Facts are facts though. The restrictions were not imposed by Facebook. They were imposed by policy in Canberra. A policy that does not discriminate between big money news media and not for profit groups and individuals.

Hype led by Murdoch’s News Corp, the major beneficiary of the policy, has led a good number of Australians to believe, at least for now, that the inconvenience is all CEO Mark Zuckerberg’s fault.

The social media platform is guilty of its own sins and deserves to be taken to issue for them. But this is no excuse for turning a blind eye to bigger questions.

There is, of course, the added complication of the right of journalists to be properly paid for their work. More so, when their work is being increasingly digitalised. This must be addressed. No question about it.

At the same time, the content issue is much bigger than Facebook and the other platforms, which is better seen by linking it to the bigger picture.

Erosion of what can be reported has already become a reality. Trade disputes are worsening. The threat of and use of military threat to resolove politcal differences is increasing. There is growing economic instability, restriction of traditional rights, the impact of global warming, and growing public disillusionment with the political system and big power dominance.
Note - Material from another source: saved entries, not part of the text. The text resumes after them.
Lemma critical_section_witness :
  wp (spinlock_acquire 0x9000) (fun _ t =>
    sstatus t &l SSTATUS_SIE = 0 /\ lock_mine t (mem t) 0x9000 /\
    agree (fun a => ~ in_range 0x9000 sizeof_spinlock a) ∅ (mem t) /\
    forall m', agree (in_range 0x9000 sizeof_spinlock) (mem t) m' ->
      wp (spinlock_release 0x9000) (fun _ s' =>
        lock_free (mem s') 0x9000 /\ sstatus s' = 2 /\ hart_ok s' /\ same_globals (sample_state ∅) s' /\
        same_harts (sample_state ∅) s' /\ agree (fun a => ~ in_range 0x9000 sizeof_spinlock a) m' (mem s')) (set_mem m' t))
    (sample_state ∅).
Proof.
  apply (critical_section 0x9000 (sample_state ∅)).
  - split_and!; vm_compute; congruence.
  - unfold PAGE_SIZE. lia.
  - reflexivity.
Defined.

Lemma lock_misuse_witness : spinlock_release 0x9000 (sample_state ∅) = Panic "spinlock_release - spinlock not held;".
Proof.
  destruct (lock_misuse 0x9000 (sample_state ∅)) as [_ H].
  - split_and!; vm_compute; congruence.
  - unfold PAGE_SIZE. lia.
  - apply H. left. reflexivity.
Defined.
(* ===== verification/Csr.v ===== *)
(** * asm/csr.h, asm/registers.h: control and status registers

    One function per CSR access.  The registers the kernel only stores and
    reads back are cells of [csr], indexed by the register's number in the
    privileged architecture; [sstatus] and [tp] are fields of their own because
    the lock code depends on them.  The counters are cells the environment
    advances. *)

From S2P Require Import Prelude Memory Machine Lock.

Definition SSTATUS_SPP : Z := 2 ^ 8.
Definition SSTATUS_SPIE : Z := 2 ^ 5.
Definition SIE_SEIE : Z := 2 ^ 9.
Definition SIE_STIE : Z := 2 ^ 5.
Definition SIE_SSIE : Z := 2 ^ 1.
Definition SCAUSE_INTERRUPT : Z := 2 ^ 63.
Definition SCAUSE_SSI : Z := SCAUSE_INTERRUPT |l 1.
Definition SCAUSE_STI : Z := SCAUSE_INTERRUPT |l 5.
Definition SCAUSE_SEI : Z := SCAUSE_INTERRUPT |l 9.
Definition SCAUSE_USER_ECALL : Z := 8.
Definition SCAUSE_LOAD_PAGE_FAULT : Z := 13.
Definition SCAUSE_STORE_PAGE_FAULT : Z := 15.

Definition csr_get (n : Z) (s : kst) : Z := u64 (default 0 (csr s !! n)).
Definition csrr (n : Z) : M Z := gets (csr_get n).
Definition csrw (n x : Z) : M unit := modify (fun s => set_csr (<[n := x]> (csr s)) s).

Definition r_sstatus : M Z := gets sstatus.
Definition w_sstatus (x : Z) : M unit := modify (set_sstatus x).
Definition r_tp : M Z := gets tp.
Definition r_sie : M Z := csrr 0x104.
Definition w_sie (x : Z) : M unit := csrw 0x104 x.
Definition r_stvec : M Z := csrr 0x105.
Definition w_stvec (x : Z) : M unit := csrw 0x105 x.
Definition r_scounteren : M Z := csrr 0x106.
Definition w_scounteren (x : Z) : M unit := csrw 0x106 x.
Definition r_senvcfg : M Z := csrr 0x10a.
Definition w_senvcfg (x : Z) : M unit := csrw 0x10a x.
Definition r_sscratch : M Z := csrr 0x140.
Definition w_sscratch (x : Z) : M unit := csrw 0x140 x.
Definition r_sepc : M Z := csrr 0x141.
Definition w_sepc (x : Z) : M unit := csrw 0x141 x.
Definition r_scause : M Z := csrr 0x142.
Definition w_scause (x : Z) : M unit := csrw 0x142 x.
Definition r_stval : M Z := csrr 0x143.
Definition w_stval (x : Z) : M unit := csrw 0x143 x.
Definition r_sip : M Z := csrr 0x144.
Definition w_sip (x : Z) : M unit := csrw 0x144 x.
Definition r_satp : M Z := csrr 0x180.
Definition w_satp (x : Z) : M unit := csrw 0x180 x.
Definition r_cycle : M Z := csrr 0xc00.
Definition r_time : M Z := csrr 0xc01.

(** [sfence.vma] orders page-table updates before later translations; the
    model translates through the current page tables only. *)
Definition sfence_vma : M unit := mret tt.

Lemma csr_get_set n n' x s :
  csr_get n (set_csr (<[n' := x]> (csr s)) s) = if n =? n' then u64 x else csr_get n s.
Proof.
  unfold csr_get. simpl. destruct (Z.eqb_spec n n') as [->|]; [by rewrite lookup_insert_eq|by rewrite lookup_insert_ne].
Qed.

Lemma wp_csrr n (Q : Z -> kst -> Prop) s : Q (csr_get n s) s -> wp (csrr n) Q s.
Proof. done. Qed.
Lemma wp_csrw n x (Q : unit -> kst -> Prop) s : Q tt (set_csr (<[n := x]> (csr s)) s) -> wp (csrw n x) Q s.
Proof. done. Qed.
(* ===== verification/Bootmem.v ===== *)
(** * memory/bootmem.c: the boot-time allocator

    A bitmap of pages at the start of RAM plus the fill level of the last
    page allocated from, so that small allocations share a page.  The model
    is the code; [used] is the set of bytes handed out, and the theorems say
    that an allocation never hands out a used byte, keeps the used ones used
    and returns zeroed memory. *)

From S2P Require Import Prelude Memory Machine Bytes Strings Hal Lock Console.

Section bootmem.
Context {L : KernelLayout} {C : Code}.

Definition set_last (lp off : Z) (u : bootmem_node_struct) : bootmem_node_struct :=
  mk_bootmem_node (b_begin_ppn u) (b_num_ppn u) (b_mem_map u) (b_mem_map_size u) lp off.

(** The bounds of the available RAM, in pages. *)
Definition ppn_bounds (segs : list ram_segment_descriptor_struct) : Z * Z :=
  fold_left (fun '(upper_ppn, lower_ppn) seg =>
    let beg_paddr := pa_begin seg in
    let end_paddr := beg_paddr +l pa_len seg in
    let beg_ppn := PAGE_ROUND_UP beg_paddr >>l PAGE_SHIFT in
    let end_ppn := PAGE_ROUND_DOWN end_paddr >>l PAGE_SHIFT in
    (if upper_ppn <? end_ppn then end_ppn else upper_ppn,
     if beg_ppn <? lower_ppn then beg_ppn else lower_ppn)) segs (0, u64 (-1)).

Definition bootmem_init_uma_node : M unit :=
  segs ← gets (fun s => available_ram_segments (ram_descriptor s));
  let '(upper_ppn, lower_ppn) := ppn_bounds segs in
  let num_ppn := upper_ppn -l lower_ppn in
  let mem_map_size := (num_ppn +l 7) >>l 3 in
  let mem_map := PMA_PA2VA (lower_ppn <<l PAGE_SHIFT) in
  u ← gets uma_node;
  modify (set_uma (mk_bootmem_node lower_ppn num_ppn mem_map mem_map_size (last_page u) (last_page_offset u)));;
  memset mem_map 0xff mem_map_size;;
  mret tt.

(** The page range of a byte range, and the checks [bootmem_reserve] and
    [bootmem_free] make on it. *)
Definition page_range (paddr size : Z) (err_begin err_end : string) : M (Z * Z) :=
  let beg_ppn := PAGE_ROUND_DOWN paddr >>l PAGE_SHIFT in
  let end_ppn := PAGE_ROUND_UP (paddr +l size) >>l PAGE_SHIFT in
  u ← gets uma_node;
  (if beg_ppn <? b_begin_ppn u then panic err_begin else mret tt);;
  (if b_begin_ppn u +l b_num_ppn u <? end_ppn then panic err_end else mret tt);;
  mret (beg_ppn -l b_begin_ppn u, end_ppn -l b_begin_ppn u).

(** [for (ulong i = from; i != to; i++) if (test_and_set_bit(mem_map, i))
    panic(msg);] *)
Definition set_bits (from to : Z) (msg : string) : M unit :=
  while (fun i =>
    if negb (i =? to) then
      map ← gets (fun s => b_mem_map (uma_node s));
      b ← test_and_set_bit map i;
      if negb (b =? 0) then panic msg else mret (inl (i +l 1))
    else mret (inr tt)) from.
(* ===== verification/Buddy.v ===== *)
(** * memory/buddy.c: the page allocator

    The code of [kmem_alloc_pages], [kmem_free_page], [kmem_free_pages], on
    the flat memory: the free lists thread through the free pages
    themselves, the per-order bitmaps hold one bit per pair of buddies.
    The invariant and the proofs are in BuddyInv and BuddyProofs. *)

From S2P Require Import Prelude Memory Machine Bytes Lists Lock.

Section buddy.
Context {L : KernelLayout}.

(** [struct kmem_node_struct]: [page_manager_lock] is at offset 32 and
    [free_areas] at 56; a [kmem_free_area_struct] is 40 bytes and starts
    with its list head. *)
Definition page_manager_lock : Z := sym_kmem + 32.
Definition free_page_list (ord : Z) : Z := sym_kmem + 56 + 40 * ord.
Definition area_map (s : kst) (ord : Z) : Z := default NULL (free_area_map (kmem s) !! Z.to_nat ord).

(** Page number (relative to [begin_ppn]) of a kernel virtual address, and
    back. *)
Definition va_pn (s : kst) (va : Z) : Z := (PMA_VA2PA va >>l PAGE_SHIFT) -l begin_ppn (kmem s).
Definition pn_va (s : kst) (pn : Z) : Z := PMA_PA2VA ((pn +l begin_ppn (kmem s)) <<l PAGE_SHIFT).

(** One round of the splitting loop: the block of order [ord] at
    [block_vaddr] is replaced by its two halves of order [ord - 1]. *)
Definition split_block (block_vaddr ord : Z) : M unit :=
  block_pn ← gets (fun s => va_pn s block_vaddr);
  let left_part := block_vaddr in
  let right_part := block_vaddr +l ((1 <<l (ord - 1)) <<l PAGE_SHIFT) in
  list_detach left_part;;
  map ← gets (fun s => area_map s ord);
  toggle_bit map (block_pn >>l (ord + 1));;
  list_insert (free_page_list (ord - 1)) left_part;;
  list_insert (free_page_list (ord - 1)) right_part.

(** Split the block at [page_vaddr] from [current_order] down to [order],
    take it off its list and mark its pages allocated. *)
Definition take_block (page_vaddr current_order order : Z) : M unit :=
  for_up (Z.to_nat (current_order - order)) 0
    (fun k => split_block page_vaddr (current_order - k));;
  page_pn ← gets (fun s => va_pn s page_vaddr);
  list_detach page_vaddr;;
  map ← gets (fun s => area_map s order);
  toggle_bit map (page_pn >>l (order + 1));;
  for_up (Z.to_nat ((page_pn +l (1 <<l order)) -l page_pn)) page_pn (fun pn =>
    mm ← gets (fun s => mem_map (kmem s));
    b ← test_and_set_bit mm pn;
    if negb (b =? 0) then panic "kmem_alloc_pages - allocated" else mret tt).

(** The search for the smallest order with a free block. *)
Definition find_block (order : Z) : M Z :=
  loop (S (Z.to_nat MAX_MEM_ORDER)) (fun current_order =>
    if current_order <? MAX_MEM_ORDER then
      first ← rd 8 (free_page_list current_order + 8);
      if negb (first =? NULL) then
        (if current_order <? order then panic "kmem_alloc_pages - wrong direction" else mret tt);;
        page_vaddr ← rd 8 (free_page_list current_order + 8);
        take_block page_vaddr current_order order;;
        mret (inr page_vaddr)
      else mret (inl (current_order + 1))
    else mret (inr NULL)) order.

Definition kmem_alloc_pages (order : Z) : M Z :=
  (if MAX_MEM_ORDER <=? order then panic "kmem_alloc_pages - too large" else mret tt);;
  spinlock_acquire page_manager_lock;;
  ret ← find_block order;
  spinlock_release page_manager_lock;;
  mret ret.

(** The merging loop of [kmem_free_page]. *)
Definition merge_loop (pn : Z) : M unit :=
  loop (S (Z.to_nat MAX_MEM_ORDER)) (fun dep =>
    if dep <? MAX_MEM_ORDER then
      let current_pn := pn &l not64 ((1 <<l dep) -l 1) in
      let buddy_pn := current_pn ^l (1 <<l dep) in
      let map_pos := current_pn >>l (dep + 1) in
      map ← gets (fun s => area_map s dep);
      t ← toggle_bit map map_pos;
      if (t =? 0) && negb (dep =? MAX_MEM_ORDER - 1) then
        buddy_node ← gets (fun s => pn_va s buddy_pn);
        list_detach buddy_node;;
        mret (inl (dep + 1))
      else
        current_node ← gets (fun s => pn_va s current_pn);
        list_insert (free_page_list dep) current_node;;
        mret (inr tt)
    else mret (inr tt)) 0.

Definition kmem_free_page (addr : Z) : M unit :=
  (if negb (addr &l (PAGE_SIZE - 1) =? 0) then panic "kmem_free_page - bad address alignment" else mret tt);;
  pn ← gets (fun s => va_pn s addr);
  spinlock_acquire page_manager_lock;;
  r ← (mm ← gets (fun s => mem_map (kmem s));
       b ← test_and_clear_bit mm pn;
       (if b =? 0 then panic "kmem_free_page - freed twice" else mret tt);;
       merge_loop pn);
  spinlock_release page_manager_lock;;
  mret r.

Definition kmem_free_pages (addr page_count : Z) : M unit :=
  (if negb (addr &l (PAGE_SIZE - 1) =? 0) then panic "kmem_free_pages - bad address alignment" else mret tt);;
  for_up (Z.to_nat page_count) 0 (fun k => kmem_free_page (addr +l k *l PAGE_SIZE)).
End buddy.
The push by those who have power to impose a new level of control is well and truly on.

The United States, Australia, and a few other countries have blocked Chinese platforms, tech companies, and those of other nations considered political or business rivals. Tic Tok and We Chat are at risk of suffering the same fate.

The Indian government has restricted Twitter and imposed bans on a host of apps, on the grounds of claimed national interest. Europe is floating temporary bans on US tech companies for violating its laws.

Other nations, notably China and Russia have their own Internet infrastructure, and that of the West has always had limited penetration, whether by regulation or preference of the population.

Our own concern is the system we log into. The above examples are only a part of the picture, and the future will bring more. The consequences are, the global Internet is beginning to fragment, into smaller and restricted national systems.

Part of this is competition for business expansion and imposing monopoly control of the dominant big media outlets. It doesn’t stop here. It is governments that are doing the restricting.

Scott Morrison and his government are certainly doing a job for their close friend, Rupert Murdoch, who intends to grab hold of social media and apply a user pays system.

It is also about much more than this. The Internet is being weaponised. Especially social media. The purpose is to serve the political agenda of maintaining political power in an increasingly uncertain environment.

This means the silencing of alternative voices. And for the rest of us, this is the most important issue. It imposes a duty to resist the encroachment. If the restrictions continue, it will force the silenced into finding new ways to ensure their voices are heard.

It might mean the eventual abandoning of traditional platforms and servers. The existing Internet runs on a narrow bandwidth of the electromagnetic spectrum. We know that the Dark Web exists outside this spectrum. There is much more. The trick is for enough people to know how to get into this new terrain and how to get together. The advantage is that it is not controllable.

We are stuck with what we’ve got for now. This compels us to manage the best we can. As they say, ‘necessity is the mother of invention’.